Try it:
Below is a listing. Copy each line of it that holds the word "Record".
________________________
(* ===== verification/Sleep.v ===== *)
(** * The timer and sleeping processes; the interrupt table ([Kernel/interrupts.c])

    The timer keeps three parallel arrays: the pid that sleeps, the ticks it has slept
    and the ticks it asked for.  A tick walks over them and removes the entries that are
    due by moving the last entry into their place.  [setIDTEntry] packs a handler's
    address into the fields of an interrupt gate. *)

From S2P Require Import Prelude KMonad CString Structs World.

Definition MAX_LISTENERS : Z := 50.

Section sleep.
Context {W : Type} `{World W}.

Record SleepState := mkSl {
  sleepListeners : Z;
  auxj : Z;
  sleepPIDS : list Z;
  sleepCounter : list Z;
  alarmSleep : list Z;
  sl_world : W;
}.
Implicit Types s : SleepState.

Definition sl_set_world w s := mkSl (sleepListeners s) (auxj s) (sleepPIDS s) (sleepCounter s) (alarmSleep s) w.
Definition sl_set_auxj j s := mkSl (sleepListeners s) j (sleepPIDS s) (sleepCounter s) (alarmSleep s) (sl_world s).
Definition sl_set_counter c s := mkSl (sleepListeners s) (auxj s) (sleepPIDS s) c (alarmSleep s) (sl_world s).

Definition sl_changeState (pid : Z) (st : processState) s : option SleepState :=
  w ← w_changeState pid st (sl_world s); Some (sl_set_world w s).

Definition deleteSleep (index : Z) s : option SleepState :=
  if sleepListeners s <=? index then Some s
  else
    a ← aget (alarmSleep s) (sleepListeners s - 1);
    alarms ← aset (alarmSleep s) index a;
    p ← aget (sleepPIDS s) (sleepListeners s - 1);
    pids ← aset (sleepPIDS s) index p;
    c ← aget (sleepCounter s) (sleepListeners s - 1);
    counters ← aset (sleepCounter s) index c;
    Some (mkSl (sleepListeners s - 1) (auxj s) pids counters alarms (sl_world s)).

Definition addSleep (pid interval : Z) s : option SleepState :=
  if MAX_LISTENERS <=? sleepListeners s
  then Some (sl_set_world (w_print (OStr "_______________") (sl_world s)) s)
  else
    alarms ← aset (alarmSleep s) (sleepListeners s) interval;
    pids ← aset (sleepPIDS s) (sleepListeners s) pid;
    counters ← aset (sleepCounter s) (sleepListeners s) 0;
    Some (mkSl (sleepListeners s + 1) (auxj s) pids counters alarms (sl_world s)).

Definition doneSleeping (index : Z) s : option SleepState :=
  pid ← aget (sleepPIDS s) index;
  s ← sl_changeState pid READY s;
  deleteSleep index s.

(** [for(auxj=0; auxj < sleepListeners; auxj++)], the index being decremented when the
    entry is removed; [fuel] bounds the iterations. *)
Fixpoint tick_loop (fuel : nat) s : option SleepState :=
  if auxj s <? sleepListeners s then
    match fuel with
    | O => None
    | S fuel' =>
        c ← aget (sleepCounter s) (auxj s);
        counters ← aset (sleepCounter s) (auxj s) (int32 (c + 1));
        let s := sl_set_counter counters s in
        c ← aget (sleepCounter s) (auxj s);
        a ← aget (alarmSleep s) (auxj s);
        s ← (if c =? a then s ← doneSleeping (auxj s) s; Some (sl_set_auxj (auxj s - 1) s)
             else Some s);
        tick_loop fuel' (sl_set_auxj (auxj s + 1) s)
    end
  else Some s.

(** [getTime(time); printMsg(2,0,time,0x20);] writes the clock on the screen. *)
Context (showTime : W → W).

Definition timerTickHandlerC (fuel : nat) s : option SleepState :=
  let s := sl_set_world (showTime (sl_world s)) s in
  tick_loop fuel (sl_set_auxj 0 s).

Definition sleep (time : Z) : M SleepState unit :=
  myPid ← asksO (λ s, w_currentPid (sl_world s));
  modifyO (addSleep myPid time) ;;
  modifyO (sl_changeState myPid SLEEPING) ;;
  _yield.
End sleep.
Arguments SleepState : clear implicits.

(** ** The interrupt descriptor table *)

Record IDT_Entry := mkIDT {
  offset_l : Z;
  selector : Z;
  zero_l : Z;
  attrs : Z;
  offset_m : Z;
  offset_h : Z;
  zero_h : Z;
}.

(** The casts to [uint16_t] come before the masks. *)
Definition IDT_gate (offset : Z) : IDT_Entry := {|
  offset_l := Z.land (uint16 offset) 0xFFFF;
  offset_m := Z.land (uint16 (Z.shiftr offset 16)) 0xFFFF;
  offset_h := Z.land (uint16 (Z.shiftr offset 32)) 0xFFFFFFFF;
  zero_l := 0;
  zero_h := 0;
  attrs := 0x8E;
  selector := 0x08;
|}.

Definition setIDTEntry (offset entry : Z) (IDT : gmap Z IDT_Entry) : gmap Z IDT_Entry :=
  <[entry := IDT_gate offset]> IDT.

(** The addresses of the assembly handlers. *)
Record Handlers := mkHandlers {
  h_timerTick : Z; h_master : Z; h_slave : Z; h_generalProtection : Z; h_pageFault : Z;
  h_sys_call : Z; h_keyboard : Z; h_mouse : Z;
}.

Definition loadIDT (h : Handlers) (IDT : gmap Z IDT_Entry) : gmap Z IDT_Entry :=
  let IDT := setIDTEntry (h_timerTick h) 0x20 IDT in
  let IDT := setIDTEntry (h_master h) 0x23 IDT in
  let IDT := setIDTEntry (h_master h) 0x24 IDT in
  let IDT := setIDTEntry (h_master h) 0x25 IDT in
  let IDT := setIDTEntry (h_master h) 0x26 IDT in
  let IDT := setIDTEntry (h_master h) 0x27 IDT in
  let IDT := setIDTEntry (h_slave h) 0x28 IDT in
  let IDT := setIDTEntry (h_slave h) 0x29 IDT in
  let IDT := setIDTEntry (h_master h) 0x2A IDT in
  let IDT := setIDTEntry (h_master h) 0x2B IDT in
  let IDT := setIDTEntry (h_master h) 0x2D IDT in
  let IDT := setIDTEntry (h_master h) 0x2E IDT in
  let IDT := setIDTEntry (h_generalProtection h) 0x0D IDT in
  let IDT := setIDTEntry (h_pageFault h) 0x0E IDT in
  let IDT := setIDTEntry (h_sys_call h) 0x80 IDT in
  let IDT := setIDTEntry (h_keyboard h) 0x21 IDT in
  setIDTEntry (h_mouse h) 0x2C IDT.

(** The address the processor takes from a gate. *)
Definition gate_target (e : IDT_Entry) : Z :=
  offset_l e + 65536 * (offset_m e + 65536 * offset_h e).

(** [int time = 100000; while(time--);] leaves -1. *)
Fixpoint io_wait_loop (fuel : nat) (time : Z) : option Z :=
  match fuel with
  | O => None
  | S fuel' => if time =? 0 then Some (time - 1) else io_wait_loop fuel' (time - 1)
  end.

Definition io_wait (fuel : nat) : option Z := io_wait_loop fuel 100000.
________________________
Answer to this exercise:
Record SleepState := mkSl {
Record IDT_Entry := mkIDT {
Record Handlers := mkHandlers {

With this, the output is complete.